By Stefan J. Bos, Chief International Correspondent Worthy News
In Austria, Parliament prepared to vote for a government proposal this week that fines adults of 18 years and older up to 3,600 euro ($4,110) if they refuse to be vaccinated against COVID-19.
The plan was drawn up while a now-lifted lockdown was imposed in November, amid concern that Austria’s vaccination rate is comparatively low for Western Europe.
As of Sunday, 71.6 percent of Austria’s population of 8.9 million was considered fully vaccinated, official figures showed.
The Alpine nation was weighing the legislation Monday after elsewhere in Europe, France’s Parliament approved the government’s latest measures to tackle COVID-19.
France’s legislation will require people to have a vaccination certificate to enter public places like restaurants, cafes, cinemas, and long-distance trains.
However, the vaccine pass has been contested by anti-vaccine protesters and those concerned about the growing influence of governments.
French President Emmanuel Macron, who is expected to seek a second term in an April election, told Le Parisien newspaper this month that he wanted to “irritate unvaccinated people.”

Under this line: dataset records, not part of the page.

Lemma state_machine_weight e t s us s' out :
  state_machine s us = Ret (s', out) → time_sorted (filter (λ u, u_key u = e) us) →
  current s' e = value_after e (current s e) us ∧
  ∀ v, weight (until t out) e v =
    (is_value (value_after e (current s e) (until t us)) v - is_value (current s e) v)%Z.
Proof.
  revert s out. induction us as [|u us IH]; intros s out; simpl.
  { intros Hr _. outcome_inv. split; [done|]. intros v. unfold weight. simpl. lia. }
  intros Hr Hs. apply obind_Ret in Hr as ([[r x] o] & Hf & Hr). fold (next_state s u r x) in Hr.
  apply obind_Ret in Hr as ([s1 rest] & Hrest & Hr). injection Hr as <- <-.
  destruct (lww_fold_spec u _ r x o Hf) as (Hx & Ho & Hw). fold (current s (u_key u)) in Hx, Hw.
  destruct (IH _ _ Hrest) as [Hcur Hwt].
  { rewrite filter_cons in Hs. case_decide; [by apply StronglySorted_inv in Hs as [? _]|done]. }
  rewrite (current_next s u r x e Hx) in Hcur, Hwt. split; [exact Hcur|].
  intros v. rewrite until_app, weight_app, Hwt.
  assert (until t (u :: us) = if decide (cmp_le (u_time u) t = true) then u :: until t us else until t us)
    as -> by (unfold until; by rewrite filter_cons).
  destruct (decide (u_key u = e)) as [<-|Hne].
  - case_decide as Ht.
    + rewrite value_after_cons. assert (until t o = o) as ->.
      { apply filter_all. intros y Hy. by destruct (Ho y Hy) as [_ ->]. }
      rewrite Hw. lia.
    + rewrite !value_after_none; [|eapply until_before; [done|done|by destruct (cmp_le _ _)]..].
      assert (weight (until t o) (u_key u) v = 0%Z) as ->; [|lia].
      assert (until t o = []) as ->; [|done]. apply elem_of_nil_inv.
      intros y [Hy Hin]%list_elem_of_filter. destruct (Ho y Hin) as [_ Hty]. by rewrite Hty in Hy.
  - rewrite (weight_other (until t o)) by
      (intros y [_ Hy]%list_elem_of_filter; destruct (Ho y Hy) as [-> _]; done).
    assert (written e (current s e) u = current s e) as Hsame by (unfold written; by rewrite decide_False).
    case_decide; rewrite ?value_after_cons, Hsame; lia.
Qed.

He said he sought to make their lives so complicated that they would get the COVID vaccine.
However, despite these threats, thousands of anti-vaccine protesters demonstrated in Paris and some other cities over the weekend against the law.
Several thousand also gathered in Budapest, Hungary, against stricter government vaccine policies. With about 40,000 reported deaths on a population of nearly 10 million, Hungary is among the countries with the highest reported coronavirus death tolls.